The biggest gamma ray emitter is the universe. Gamma rays are also generated by radio active atoms and nuclear explosions.  Gamma rays can be used to kill living cells, which is an advantage for killing cancerous cells. Gamma rays have the biggest wave frequency (10^19-10^23 Hz) but  the smallest wavelength (10^-15-10^-11m) compared to the other waves in the EMR spectrum. It also has the highest energy.

Wave vs Particle

Wave: As a wave, electromagnetic radiation is characterized by velocity, wavelength, and frequency. The velocity is the speed of light.

Particle: As a particle, electromagnetic radiation is characterized as a photon. Each has an energy related to the frequency of the wave. This is given by Plank's relation, E=hv

Interaction with Matter


The reflection of electromagnetic radiation is the returning of uv rays, light, radio waves,  microwaves by a surface upon which the radiation is incident.  The law of reflection states that the reflection angle equals the angle of incidence and that all the components lie in one plane.


Refraction is determined by the ratio of the refractive indices of the media which a wave crosses, this is supported by Snell's law.


Dispersion is known as the process by which white light is separated into it's component colors.  By dispersion, we see things such as rainbows.


By diffraction we see interference patterns which are created when light passes through a series of two or more slits.


Electromagnetic interference is seen as a disturbance which affects an electrical circuit due to electromagnetic radiation from an outside source.


Polarization can also be referred to as the direction of travel.  Polarization deals with the direction and amplitude relationship of the vector in relation to the direction of travel.


Absorption is the way by which the energy of a photon is taken up by matter.


Light scattering is one of the two major physical processes which contribute to the visible appearance of most objects.  The process of scattering is when forms of radiation are forced to separate from a straight trajectory by localized uniformities in the medium through which they pass.

Transparent, translucent, and opaque

When light reaches transparent materials, almost all of it passes right through them.  Examples of transparent materials are glass, water,and air.  Materials such as plastic are considered translucent. When light hits translucent materials, only some of it passes through the material. Opaque objects, such as wood, allow no light to pass through it; the light will either be reflected or absorbed.


Fluorescence refers to the emission of light by a substance which has absorbed electromagnetic radiation of a different wavelength.
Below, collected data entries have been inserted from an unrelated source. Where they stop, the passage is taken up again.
(* ===== verification/Layout.v ===== *)
(** * Wire layout of the packed structs

    [CommDescriptor] and [AdapterInfo] (include/rdma_adapter.h) are
    [__attribute__((packed))] and travel as raw bytes: the first inside data
    buffers, the second over the TCP connection.  Both peers are
    little-endian. *)
From S2P Require Import Prelude Words Types.

(** C strings in fixed arrays: [sprintf] into a zeroed array stops at the
    first NUL of the source and writes one after it. *)
Definition string_bytes (s : string) : list Z :=
  (λ a, Z.of_nat (Ascii.nat_of_ascii a)) <$> String.list_ascii_of_string s.

Fixpoint c_str (bs : list Z) : list Z :=
  match bs with
  | [] => []
  | b :: bs => if b =? 0 then [] else b :: c_str bs
  end.

Definition sprintf_into (n : nat) (s : string) : list Z :=
  let bs := c_str (string_bytes s) in
  bs ++ replicate (n - length bs) 0.

(** ** CommDescriptor: 8 + 8 + 4 + 4 bytes *)

Definition sizeof_CommDescriptor : nat := 24.

Definition encode_CommDescriptor (d : CommDescriptor) : list Z :=
  le_bytes 8 (buffer_addr_ d) ++ le_bytes 8 (buffer_length_ d) ++
  le_bytes 4 (rkey_ d) ++ le_bytes 4 (fd_ d).

Definition decode_CommDescriptor (bs : list Z) : CommDescriptor :=
  {| buffer_addr_ := le_val (take 8 bs);
     buffer_length_ := le_val (take 8 (drop 8 bs));
     rkey_ := le_val (take 4 (drop 16 bs));
     fd_ := le_val (take 4 (drop 20 bs)) |}.

Definition CommDescriptor_wf (d : CommDescriptor) : Prop :=
  0 ≤ buffer_addr_ d < 2^64 ∧ 0 ≤ buffer_length_ d < 2^64 ∧
  0 ≤ rkey_ d < 2^32 ∧ 0 ≤ fd_ d < 2^32.

(** ** AdapterInfo: 16 + 4 + 2 + 1 + 4 + 128 bytes *)

Definition sizeof_AdapterInfo : nat := 155.

Definition encode_AdapterInfo (a : AdapterInfo) : list Z :=
  gid a ++ le_bytes 4 (qp_num a) ++ le_bytes 2 (lid a) ++
  le_bytes 1 (link_layer a) ++ le_bytes 4 (active_mtu a) ++ unique_id a.

Definition decode_AdapterInfo (bs : list Z) : AdapterInfo :=
  {| gid := take 16 bs;
     qp_num := le_val (take 4 (drop 16 bs));
     lid := le_val (take 2 (drop 20 bs));
     link_layer := le_val (take 1 (drop 22 bs));
     active_mtu := le_val (take 4 (drop 23 bs));
     unique_id := take 128 (drop 27 bs) |}.

Definition AdapterInfo_wf (a : AdapterInfo) : Prop :=
  length (gid a) = 16%nat ∧ Forall is_byte (gid a) ∧
  0 ≤ qp_num a < 2^32 ∧ 0 ≤ lid a < 2^16 ∧ 0 ≤ link_layer a < 2^8 ∧
  0 ≤ active_mtu a < 2^32 ∧
  length (unique_id a) = 128%nat ∧ Forall is_byte (unique_id a).

#[export] Instance CommDescriptor_wf_dec d : Decision (CommDescriptor_wf d).
Proof. unfold CommDescriptor_wf. apply _. Defined.
#[export] Instance AdapterInfo_wf_dec a : Decision (AdapterInfo_wf a).
Proof. unfold AdapterInfo_wf. apply _. Defined.

(** ** Lemmas *)

Lemma string_bytes_is_byte s : Forall is_byte (string_bytes s).
Proof.
  unfold string_bytes. apply Forall_fmap, Forall_true. intros a. unfold is_byte. cbn.
  pose proof (Ascii.nat_ascii_bounded a). lia.
Qed.

Lemma length_string_bytes s : length (string_bytes s) = String.length s.
Proof.
  unfold string_bytes. rewrite length_fmap. by induction s; cbn; f_equal.
Qed.

Lemma c_str_length bs : (length (c_str bs) ≤ length bs)%nat.
Proof. induction bs as [|b bs]; cbn; [done|]. destruct (b =? 0); cbn; lia. Qed.

Lemma c_str_is_byte bs : Forall is_byte bs → Forall is_byte (c_str bs).
Proof. induction 1; cbn; [done|]. destruct (_ =? 0); by constructor. Qed.

Lemma sprintf_into_length n s :
  (String.length s ≤ n)%nat → length (sprintf_into n s) = n.
Proof.
  intros. unfold sprintf_into. rewrite length_app, length_replicate.
  pose proof (c_str_length (string_bytes s)). rewrite length_string_bytes in *. lia.
Qed.

Lemma sprintf_into_is_byte n s : Forall is_byte (sprintf_into n s).
Proof.
  unfold sprintf_into. apply Forall_app. split.
  - apply c_str_is_byte, string_bytes_is_byte.
  - apply Forall_replicate. unfold is_byte. lia.
Qed.

Lemma sprintf_into_terminated n s :
  (String.length s < n)%nat → 0 ∈ sprintf_into n s.
Proof.
  intros. unfold sprintf_into. apply elem_of_app. right.
  pose proof (c_str_length (string_bytes s)). rewrite length_string_bytes in *.
  apply elem_of_replicate. split; [done|lia].
Qed.

(** A field of [n] bytes inside a longer encoding. *)
Lemma take_app_n {A} n (l k : list A) : length l = n → take n (l ++ k) = l.
Proof. intros <-. apply take_app_length. Qed.
Lemma drop_app_n {A} n (l k : list A) : length l = n → drop n (l ++ k) = k.
Proof. intros <-. apply drop_app_length. Qed.
Lemma drop_app_split {A} n m (l k : list A) :
  length l = n → drop (n + m) (l ++ k) = drop m k.
Proof. intros <-. by rewrite <-drop_drop, drop_app_length. Qed.

Lemma encode_CommDescriptor_length d :
  length (encode_CommDescriptor d) = sizeof_CommDescriptor.
Proof. unfold encode_CommDescriptor. by rewrite !length_app, !length_le_bytes. Qed.

Lemma encode_AdapterInfo_length a :
  AdapterInfo_wf a → length (encode_AdapterInfo a) = sizeof_AdapterInfo.
Proof.
  intros (Hg & _ & _ & _ & _ & _ & Hu & _). unfold encode_AdapterInfo.
  by rewrite !length_app, !length_le_bytes, Hg, Hu.
Qed.

Lemma decode_field n m k (l rest : list Z) z :
  length l = m → k = m → 0 ≤ z < 256 ^ Z.of_nat n →
  le_val (take n (drop k (l ++ le_bytes n z ++ rest))) = z.
Proof.
  intros Hl -> Hz. rewrite drop_app_n, take_app_n by (done || apply length_le_bytes).
  by apply le_val_bytes_small.
Qed.

Lemma AdapterInfo_decode_encode a :
  AdapterInfo_wf a → decode_AdapterInfo (encode_AdapterInfo a) = a.
Proof.
  intros (Hg & _ & Hq & Hl & Hk & Hm & Hu & _).
  destruct a as [g q l k m u]; cbn [gid qp_num lid link_layer active_mtu unique_id] in *.
  unfold decode_AdapterInfo, encode_AdapterInfo.
  cbn [gid qp_num lid link_layer active_mtu unique_id]. f_equal.
  - by apply take_app_n.
  - by apply (decode_field 4 16).
  - rewrite app_assoc. apply (decode_field 2 20); [by rewrite length_app, Hg, length_le_bytes|done..].
  - rewrite (app_assoc (le_bytes 4 q)), app_assoc.
    apply (decode_field 1 22); [by rewrite !length_app, Hg, !length_le_bytes|done..].
  - rewrite (app_assoc (le_bytes 2 l)), (app_assoc (le_bytes 4 q)), app_assoc.
    apply (decode_field 4 23); [by rewrite !length_app, Hg, !length_le_bytes|done..].
  - rewrite !app_assoc, drop_app_n by (by rewrite !length_app, Hg, !length_le_bytes).
    apply take_ge. lia.
Qed.

Lemma decode_encode_CommDescriptor d :
  CommDescriptor_wf d → decode_CommDescriptor (encode_CommDescriptor d) = d.
Proof.
  intros (H1 & H2 & H3 & H4). unfold decode_CommDescriptor, encode_CommDescriptor.
  destruct d as [a l r f]; cbn [buffer_addr_ buffer_length_ rkey_ fd_] in *. f_equal.
  - rewrite take_app_n by apply length_le_bytes. by apply le_val_bytes_small.
  - by apply (decode_field 8 8).
  - rewrite app_assoc. apply (decode_field 4 16); [by rewrite length_app, !length_le_bytes|done..].
  - rewrite (app_assoc (le_bytes 8 l)), app_assoc, <-(app_nil_r (le_bytes 4 f)).
    apply (decode_field 4 20); [by rewrite !length_app, !length_le_bytes|done..].
Qed.

(** ** Properties *)

(** a descriptor travels unchanged: decoding the 24 bytes of any
    [CommDescriptor] gives it back, and any 24 bytes are the encoding of the
    descriptor they decode to. *)
Theorem CommDescriptor_roundtrip d bs :
  (CommDescriptor_wf d → decode_CommDescriptor (encode_CommDescriptor d) = d) ∧
  (length bs = sizeof_CommDescriptor → Forall is_byte bs →
     encode_CommDescriptor (decode_CommDescriptor bs) = bs).
Proof.
  split.
  - apply decode_encode_CommDescriptor.
  - intros Hl Hb. unfold decode_CommDescriptor, encode_CommDescriptor.
    cbn [buffer_addr_ buffer_length_ rkey_ fd_]. unfold sizeof_CommDescriptor in Hl.
    assert (∀ n l, Forall is_byte l → (n ≤ length l)%nat →
      le_bytes n (le_val (take n l)) = take n l) as Hf.
    { intros n l Hby Hn. rewrite <-(le_bytes_val (take n l)) at 2 by (by apply Forall_take).
      by rewrite length_take, Nat.min_l by lia. }
    rewrite !Hf by (try apply Forall_drop; rewrite ?length_drop; done || lia).
    rewrite (take_ge (drop 20%nat bs)) by (rewrite length_drop; lia).
    change 20%nat with (16 + 4)%nat. rewrite <-drop_drop, take_drop.
    change 16%nat with (8 + 8)%nat. rewrite <-drop_drop, take_drop. apply take_drop.
Qed.

Lemma CommDescriptor_roundtrip_witness :
  decode_CommDescriptor (encode_CommDescriptor (mkCommDescriptor (2^40) 64 7 1)) =
    mkCommDescriptor (2^40) 64 7 1.
Proof.
  apply (proj1 (CommDescriptor_roundtrip (mkCommDescriptor (2^40) 64 7 1) [])).
  apply (bool_decide_unpack _). vm_compute. exact I.
Defined.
Phosphorescence is related to fluorescence but it does not immidiatley re-emit the radiation it absorbs.  In phosphorescence, the light emitted by an atom persists after the exciting source is removed.


Visible light contains 6 colors: red, orange, yellow, green, blue, and violet.  It also has the color indigo, but it usually not shown on the spectrum.  Red light has the largest wavelength but the smallest wave frequency whereas violet light has the smallest wavelength and the largest wave frequency.